Utilisé durant des décennies en Guadeloupe et en Martinique contre le charançon du bananier, le chlordécone, pesticide organochloré, a empoisonné durablement l’environnement et est reconnu pour avoir provoqué de nombreuses maladies graves au sein de la population.
Plusieurs associations ont déposé plainte dès 2006 pour empoisonnement, mise en danger de la vie d’autrui, administration de substance nuisible et tromperie sur les risques inhérents à
l’utilisation des marchandises.
Au bout de 16 ans d'instruction, le tribunal judiciaire de Paris s'apprête enfin à rendre son jugement.
Mais le procureur de la République, dans son réquisitoire, vient de demander un "non-lieu", c'est à dire qu'il demande au tribunal de considérer qu'il n'y a pas lieu de poursuivre le procès ! Tout ça pour ça ?
Le parquet estime que les infractions empoisonnement et d’administration de substance nuisible ne seraient pas suffisamment caractérisées et qu’il y aurai un problème de preuves.
Il évoque même le fait que ces infractions seraient prescrites, oubliant qu'il s'agit d’infractions dissimulées, pour lesquelles le point de départ judiciaire est la découverte des faits et non le début de l'infraction : sa constatation par la direction générale de la concurrence, de la consommation et de la répression des fraudes ne date que de 2004 !

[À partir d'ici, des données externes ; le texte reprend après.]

(** * Bagify receipt tracker: aging, classification and the receipt CRUD API

    A shallow embedding of the receipt logic of the repository:

    - the Aging Calculator [calculateDateDifference] of the front-end
      service ([geminiService]),
    - the tier label and [getUrgencyStyling] of [ReceiptRow],
    - the in-memory back end (array [receipts], counter [receiptId]),
    - the Firestore back end ([backend/server.js]), over an interface for
      the calls it awaits,
    - the daily scan [checkAndSendAlerts] of the original back end.

    JavaScript numbers are modelled by [num]: [NaN] or an integer.  Every
    number the modelled code computes is an integer (millisecond time
    stamps, day counts, the id counter) except the quotient inside
    [Math.ceil(diffTime / (1000 * 60 * 60 * 24))], which is modelled together
    with its ceiling: a difference of time values is below 2^53, and a
    quotient that is not whole lies at least 1/86400000 from the integers,
    more than half an ulp of any quotient below 2^27, so the ceiling of the
    floating-point quotient is the ceiling of the exact one.  Request bodies
    and stored fields carry JSON scalars. *)

From Stdlib Require Import ZArith String Ascii List Bool Lia.
From Stdlib Require Import DecimalString Permutation Sorted.
Import ListNotations.

Open Scope string_scope.
Open Scope Z_scope.

(** ** JavaScript values *)

Inductive num : Type :=
| NaN
| Int (z : Z).

Inductive JsVal : Type :=
| JUndefined
| JNull
| JBool (b : bool)
| JNum (n : num)
| JStr (s : string).

(** Outcome of an awaited call or of a [try] block. *)
Inductive Result (A : Type) : Type :=
| Ok (a : A)
| Throw (message : string).
Arguments Ok {A} a.
Arguments Throw {A} message.

(** The built-ins whose full definition lies in the JavaScript engine: they
    are functions of their argument, and nothing more is assumed of them. *)
Class JsEngine : Type := {
  (** [parseInt(s)] *)
  parseInt : string -> num;
  (** [Number(s)] on a string, as used by [>=] and [<=] against a number *)
  StringToNumber : string -> num;
  (** [Date.parse] on the strings that [JsDate.parse_iso] below does not
      read: the other forms of the ECMAScript format and the legacy ones *)
  Date_parse_fallback : string -> num
}.

Module Js.

Definition num_eqb (a b : num) : bool :=
  match a, b with
  | Int x, Int y => x =? y
  | _, _ => false
  end.

(** [a === b] *)
Definition strict_eq (a b : JsVal) : bool :=
  match a, b with
  | JUndefined, JUndefined => true
  | JNull, JNull => true
  | JBool x, JBool y => Bool.eqb x y
  | JNum x, JNum y => num_eqb x y
  | JStr x, JStr y => String.eqb x y
  | _, _ => false
  end.

(** [ToBoolean] *)
Definition truthy (v : JsVal) : bool :=
  match v with
  | JUndefined => false
  | JNull => false
  | JBool b => b
  | JNum NaN => false
  | JNum (Int z) => negb (z =? 0)
  | JStr s => negb (String.eqb s EmptyString)
  end.

(** [a || b] *)
Definition or (a b : JsVal) : JsVal := if truthy a then a else b.

Definition ToNumber `{JsEngine} (v : JsVal) : num :=
  match v with
  | JUndefined => NaN
  | JNull => Int 0
  | JBool true => Int 1
  | JBool false => Int 0
  | JNum n => n
  | JStr s => StringToNumber s
  end.

Definition num_geb (a b : num) : bool :=
  match a, b with
  | Int x, Int y => y <=? x
  | _, _ => false
  end.

Definition num_leb (a b : num) : bool :=
  match a, b with
  | Int x, Int y => x <=? y
  | _, _ => false
  end.

Definition num_gtb (a b : num) : bool :=
  match a, b with
  | Int x, Int y => y <? x
  | _, _ => false
  end.

(** [v >= n], [v <= n] and [v > n] for a number literal [n] *)
Definition ge `{JsEngine} (v : JsVal) (n : Z) : bool := num_geb (ToNumber v) (Int n).
Definition le `{JsEngine} (v : JsVal) (n : Z) : bool := num_leb (ToNumber v) (Int n).
Definition gt `{JsEngine} (v : JsVal) (n : Z) : bool := num_gtb (ToNumber v) (Int n).

Definition sub (a b : num) : num :=
  match a, b with
  | Int x, Int y => Int (x - y)
  | _, _ => NaN
  end.

(** [Math.ceil(a / d)] for a positive literal [d] *)
Definition ceil_div (a : num) (d : Z) : num :=
  match a with
  | Int x => Int (- ((- x) / d))
  | NaN => NaN
  end.

Definition nl : string := String (ascii_of_nat 10) EmptyString.

Definition num_to_string (n : num) : string :=
  match n with
  | NaN => "NaN"
  | Int z => NilZero.string_of_int (Z.to_int z)
  end.

(** [ToString], as a template literal applies it *)
Definition ToString (v : JsVal) : string :=
  match v with
  | JUndefined => "undefined"
  | JNull => "null"
  | JBool true => "true"
  | JBool false => "false"
  | JNum n => num_to_string n
  | JStr s => s
  end.

End Js.

(** ** Dates

    [new Date(s).getTime()] is [Date.parse s].  The forms [YYYY-MM-DD] and
    [YYYY-MM-DDTHH:mm[:ss[.sss]]Z] of the ECMAScript date-time format are
    read by [parse_iso]; any other string is left to the engine.  A date-only
    form denotes midnight UTC. *)

Module JsDate.

Definition msPerDay : Z := 1000 * 60 * 60 * 24.

Definition digit (c : ascii) : option Z :=
  let n := Z.of_nat (nat_of_ascii c) in
  if (48 <=? n) && (n <=? 57) then Some (n - 48) else None.

Definition digits2 (a b : ascii) : option Z :=
  match digit a, digit b with
  | Some x, Some y => Some (10 * x + y)
  | _, _ => None
  end.

Definition digits3 (a b c : ascii) : option Z :=
  match digit a, digits2 b c with
  | Some x, Some y => Some (100 * x + y)
  | _, _ => None
  end.

Definition digits4 (a b c d : ascii) : option Z :=
  match digits2 a b, digits2 c d with
  | Some x, Some y => Some (100 * x + y)
  | _, _ => None
  end.
(** * ecg2scp: export of an ECG recording to an SCP-ECG file

    A shallow embedding of [ecg2scp.py] (class [ECGBasic], method
    [export_scp]) and the properties of the byte stream it produces.

    Python integers are [Z]; [bytes] objects are lists of [Byte.byte];
    the section dictionary [s] is a [gmap Z bytes]; exceptions are the
    [Raise] branch of [result]; the file system is threaded explicitly. *)

From Stdlib Require Import ZArith Lia.
From Stdlib.Strings Require Import Byte String.
From stdpp Require Import base option list gmap strings.

Local Open Scope Z_scope.

(** ** Exceptions and the error monad *)

Inductive exn : Type :=
| AttributeError (attr : string)
| KeyError (key : Z)
| StructError
| ZeroDivisionError
| OverflowError
| OSError.

Inductive result (A : Type) : Type :=
| Ok (a : A)
| Raise (e : exn).
Arguments Ok {A} a.
Arguments Raise {A} e.

#[global] Instance result_ret : MRet result := fun A a => Ok a.
#[global] Instance result_bind : MBind result := fun A B f m =>
  match m with
  | Ok a => f a
  | Raise e => Raise e
  end.

(** A Python [for x in xs: body] whose body updates the loop state [S]
    and may raise. *)
Fixpoint for_each {S X : Type} (xs : list X) (body : X -> S -> result S)
    (s : S) : result S :=
  match xs with
  | [] => Ok s
  | x :: xs' => s' ← body x s; for_each xs' body s'
  end.

(** [range(n)] *)
Definition range (n : Z) : list Z := seqZ 0 n.

(** ** Bytes and [struct.pack] *)

Abbreviation bytes := (list byte).

Definition byte_of_Z (z : Z) : byte :=
  default "000"%byte (Byte.of_N (Z.to_N (Z.land z 255))).

Definition Z_of_byte (b : byte) : Z := Z.of_N (Byte.to_N b).

(** Little-endian two's complement encoding on [n] bytes. *)
Fixpoint le_bytes (n : nat) (z : Z) : bytes :=
  match n with
  | O => []
  | S n' => byte_of_Z z :: le_bytes n' (Z.shiftr z 8)
  end.

Fixpoint le_decode (bs : bytes) : Z :=
  match bs with
  | [] => 0
  | b :: bs' => Z_of_byte b + 256 * le_decode bs'
  end.

Definition pack_range (lo hi : Z) (n : nat) (z : Z) : result bytes :=
  if bool_decide (lo <= z <= hi) then Ok (le_bytes n z) else Raise StructError.

(** [struct.pack('<B', z)], [struct.pack('<H', z)], [struct.pack('<I', z)],
    [struct.pack('<h', z)]: out of range values raise [struct.error]. *)
Definition pack_B : Z -> result bytes := pack_range 0 255 1.
Definition pack_H : Z -> result bytes := pack_range 0 65535 2.
Definition pack_I : Z -> result bytes := pack_range 0 4294967295 4.
Definition pack_h : Z -> result bytes := pack_range (-32768) 32767 2.


Definition len (bs : bytes) : Z := Z.of_nat (length bs).

(** ** [binascii.crc_hqx]

    The CRC-CCITT polynomial x^16 + x^12 + x^5 + 1 (0x1021), most
    significant bit first, starting from the register [value]; no
    reflection and no final exclusive-or. *)

Definition crc_shift (crc : Z) : Z :=
  if Z.testbit crc 15
  then Z.land (Z.lxor (Z.shiftl crc 1) 4129) 65535
  else Z.land (Z.shiftl crc 1) 65535.

Definition crc_update (crc : Z) (b : byte) : Z :=
  Nat.iter 8 crc_shift (Z.land (Z.lxor crc (Z.shiftl (Z_of_byte b) 8)) 65535).

Definition crc_hqx (data : bytes) (value : Z) : Z :=
  fold_left crc_update data (Z.land value 65535).

Definition ascii_bytes (s : string) : bytes := list_byte_of_string s.


(** ** Data model *)

(** A two-dimensional [numpy] array: its shape and its items, read with
    [data[i, j]] for [0 <= i < shape0] and [0 <= j < shape1]. *)
Record ndarray : Type := {
  shape0 : N;
  shape1 : N;
  item : Z -> Z -> Z
}.

Definition np_zeros (n m : N) : ndarray :=
  {| shape0 := n; shape1 := m; item := fun _ _ => 0 |}.

(** [datetime.datetime] *)
Record datetime : Type := {
  year : Z; month : Z; day : Z; hour : Z; minute : Z; second : Z
}.

(** The attributes of an [ECGBasic] instance. *)
Record ECGBasic : Type := {
  data : ndarray;
  sample_bits : Z;
  sample_rate : Z;
  ampl_nanovolt : Z;
  timestamp : datetime;
  patient_name : string;
  patient_case : string;
  patient_sex : Z;
  patient_weight : Z;
  patient_age : Z
}.

(** The properties [n_leads] and [n_samples]. *)
Definition n_leads (self : ECGBasic) : Z := Z.of_N (shape0 (data self)).
Definition n_samples (self : ECGBasic) : Z := Z.of_N (shape1 (data self)).

(** ** [ECGBasic.__init__]

    While [__init__] runs, the instance has no [data] attribute until
    the first assignment completes; the properties read that attribute. *)

Definition getattr_data (inst_data : option ndarray) : result ndarray :=
  match inst_data with
  | Some d => Ok d
  | None => Raise (AttributeError "data")
  end.

Definition n_leads_prop (inst_data : option ndarray) : result N :=
  d ← getattr_data inst_data; mret (shape0 d).

Definition n_samples_prop (inst_data : option ndarray) : result N :=
  d ← getattr_data inst_data; mret (shape1 d).

Definition init (data_arg : option ndarray) : result ECGBasic :=
  let inst_data : option ndarray := None in
  d ← match data_arg with
      | None =>
          nl ← n_leads_prop inst_data;
          ns ← n_samples_prop inst_data;
          mret (np_zeros nl ns)
      | Some d => mret d
      end;
  mret {| data := d;
          sample_bits := 16;
          sample_rate := 500;
          ampl_nanovolt := 5000;
          timestamp := {| year := 2022; month := 1; day := 1;
                          hour := 1; minute := 1; second := 1 |};
          patient_name := "anonymized";
          patient_case := "unknown_case";
          patient_sex := 0;
          patient_weight := 0;
          patient_age := 0 |}.

(** ** The [ecg_scp] module

    [ecg_scp] is imported by the source but is not part of it: its
    constants and encoders are taken as an interface. *)

Class ScpModule : Type := {
  SECTION_HEADER_LEN : Z;
  POINTER_FIELD_LEN : Z;
  SCPECG_HEADER_LEN : Z;
  LEAD_I : Z; LEAD_II : Z; LEAD_III : Z;
  LEAD_AVR : Z; LEAD_AVL : Z; LEAD_AVF : Z;
  LEAD_V1 : Z; LEAD_V2 : Z; LEAD_V3 : Z;
  LEAD_V4 : Z; LEAD_V5 : Z; LEAD_V6 : Z;
  SEX_MALE : Z; SEX_FEMALE : Z; SEX_UNKNOWN : Z;
  WEIGHT_UNSPECIFIED : Z; WEIGHT_KILOGRAM : Z;
  AGE_UNSPECIFIED : Z; AGE_YEARS : Z;
  TAG_PATIENT_ID : Z; TAG_ECG_SEQ_NUM : Z; TAG_PATIENT_LAST_NAME : Z;
  TAG_PATIENT_SEX : Z; TAG_PATIENT_WEIGHT : Z; TAG_PATIENT_AGE : Z;
  TAG_DATE_ACQ : Z; TAG_TIME_ACQ : Z; TAG_ACQ_DEV_ID : Z; TAG_EOF : Z;
  ALL_SIMULTANEOUS_READ : Z;
  ENCODING_REAL : Z;
  BIMODAL_COMPRESSION_FALSE : Z;
  make_pointer_field : Z -> Z -> Z -> bytes;
  make_tag : Z -> bytes -> bytes;
  make_asciiz : string -> bytes;
  make_3bytes_intval_unit : Z -> Z -> bytes;
  make_date : datetime -> bytes;
  make_time : datetime -> bytes;
  make_machine_id : string -> bytes;
  pack_section : Z -> bytes -> bytes
}.

(** ** The file system *)

Record filesystem : Type := {
  files : gmap string bytes;
  locked : gset string
}.

(** [open(filename, "wb")]: fails on a path that cannot be written,
    otherwise truncates the file. *)
Definition open_wb (fs : filesystem) (filename : string) : result filesystem :=
  if bool_decide (filename ∈ locked fs) then Raise OSError
  else Ok {| files := <[filename := []]> (files fs); locked := locked fs |}.

(** [f.write(b)] on a file opened by [open_wb]. *)
Definition write (fs : filesystem) (filename : string) (b : bytes) : filesystem :=
  {| files := <[filename := default [] (files fs !! filename) ++ b]> (files fs);
     locked := locked fs |}.

(** ** [ECGBasic.export_scp] *)

Abbreviation sections := (gmap Z bytes).

Definition getitem (s : sections) (k : Z) : result bytes :=
  match s !! k with
  | Some v => Ok v
  | None => Raise (KeyError k)
  end.

(** [s[k] += b] *)
Definition iadd (s : sections) (k : Z) (b : bytes) : result sections :=
  v ← getitem s k; mret (<[k := v ++ b]> s).

Section ExportScp.
Context `{scp : ScpModule}.

Definition LEADS_ORDER_GENERAL : gmap Z Z :=
  list_to_map
    [ (0, LEAD_I); (1, LEAD_II); (2, LEAD_III);
      (3, LEAD_AVR); (4, LEAD_AVL); (5, LEAD_AVF);
      (6, LEAD_V1); (7, LEAD_V2); (8, LEAD_V3);
      (9, LEAD_V4); (10, LEAD_V5); (11, LEAD_V6) ].

Definition lead_lookup (i : Z) : result Z :=
  match LEADS_ORDER_GENERAL !! i with
  | Some c => Ok c
  | None => Raise (KeyError i)
  end.

(** Lines 68-70: every section starts empty. *)
Definition empty_sections : sections :=
  foldl (fun s sect_id => <[sect_id := []]> s) ∅ (range 12).

(** Lines 73-83: Section 0, the section pointers. The loop state is
    the dictionary and the running [index]. *)
Definition pointer_step (sect_id : Z) (st : sections * Z)
    : result (sections * Z) :=
  let '(s, index) := st in
  p ← getitem s sect_id;
  let length := len p in
  let length := if bool_decide (length > 0)
                then length + SECTION_HEADER_LEN else length in
  s ← iadd s 0 (make_pointer_field sect_id length index);
  mret (s, index + length).

Definition build_pointers (s : sections) : result sections :=
  let sect_id := 0 in
  let length := SECTION_HEADER_LEN + POINTER_FIELD_LEN * 12 in
  let index := SCPECG_HEADER_LEN + 1 in
  let s := <[0 := make_pointer_field sect_id length index]> s in
  let index := index + length in
  st ← for_each (seqZ 1 11) pointer_step (s, index);
  mret (fst st).

(** Lines 86-108: Section 1, the patient data. *)
Definition sex_code (self : ECGBasic) : Z :=
  if bool_decide (patient_sex self = 1) then SEX_MALE
  else if bool_decide (patient_sex self = 0) then SEX_FEMALE
  else SEX_UNKNOWN.

Definition weight_unit (self : ECGBasic) : Z :=
  if bool_decide (patient_weight self = 0)
  then WEIGHT_UNSPECIFIED else WEIGHT_KILOGRAM.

Il est donc fort possible que le tribunal suive ces conclusions dans son jugement d'ici quelques semaines, et qu'il n'y ait en définitive aucune mise en examen de décidée, malgré le désastre sanitaire et écologique avéré.
Ce qui apparaît au yeux de la population antillaise comme un véritable déni de justice.
En Martinique et en Guadeloupe, la molécule du chlordécone, très persistante, est désormais présente partout : dans les sols – sur plus de 40 000 hectares de terres potentiellement polluées - dans les cours d’eau, et même en milieu marin.
La production alimentaire locale est largement contaminée par cet insecticide à forte toxicité, et avec elle plus de 90 % de la population antillaise, qui présente un taux d’incidence du cancer de la prostate parmi les plus élevés au monde.
En 2021, le gouvernement a même ajouté le cancer de la prostate lié à une surexposition aux pesticides au tableau des maladies professionnelles, ouvrant ainsi la possibilité d’indemniser les ouvriers agricoles malades.
Parallèlement une commission parlementaire a été mise en place en 2019 pour faire la lumière sur ce scandale.
Adopté par l’Assemblée nationale son rapport a désigné l’État comme « premier responsable » du scandale.
Il a en effet autorisé l’emploi de cette substance pendant deux décennies, alors que l’Organisation mondiale de la santé l’avait classée cancérogène possible dès 1979.
Le gouvernement avait attendu 1990 pour interdire cet insecticide en accordant en outre des dérogations aux producteurs bananiers des Antilles pendant les trois années suivantes.
Ce qui ne veut pas dire forcément que son utilisation a vraiment cessé ensuite dans toutes les plantations !
Le chlordécone continue de tuer jusqu’à ce jour, mais aux yeux de la justice il n'y aurait pas de coupables responsables des centaines de morts et des milliers d’ouvriers agricoles victimes de
maladies ?
Il n'y en aurait jamais ?
C'est une situation que la population antillaise et ses élus ne pourrait accepter.
Elle vient encore accentuer la colère qu'ils manifestent depuis longtemps concernant les problèmes spécifiques de leurs îles : vie chère, pollution de l'eau, gestion de la crise sanitaire, violences policières, etc.
Certes le gouvernement a prévu des mesures dites de "réparation" contenues dans son plan chlordécone de 2021.
Mais elles restent très limitées encore : seules 3 800 personnes ont pu bénéficier du dépistage gratuit du chlordécone, 300 demandes à peine d'aide exceptionnelle prévue pour les marins pêcheurs ont été instruites en 2022 !
Ce ne sont pas ces mesures qui vont apaiser la colère en Guadeloupe et en Martinique, tant nos concitoyens des Antilles ont le sentiment qu'un tel scandale n'aurait pas été traité aussi légèrement s'il s'était produit en métropole.
Quoi qu'il en soit, les associations concernées veulent que les coupables soient désignés.
Si le tribunal donne raison au procureur, elles feront appel.
Si la cour d'appel valide le non-lieu, elle iront en cassation.
Si la cour de cassation le déboutent, elles feront appel à la cour de justice européenne.
Et à ce niveau, il est quasiment certain que la France serait condamnée pour ne pas avoir rendu justice à ses citoyens.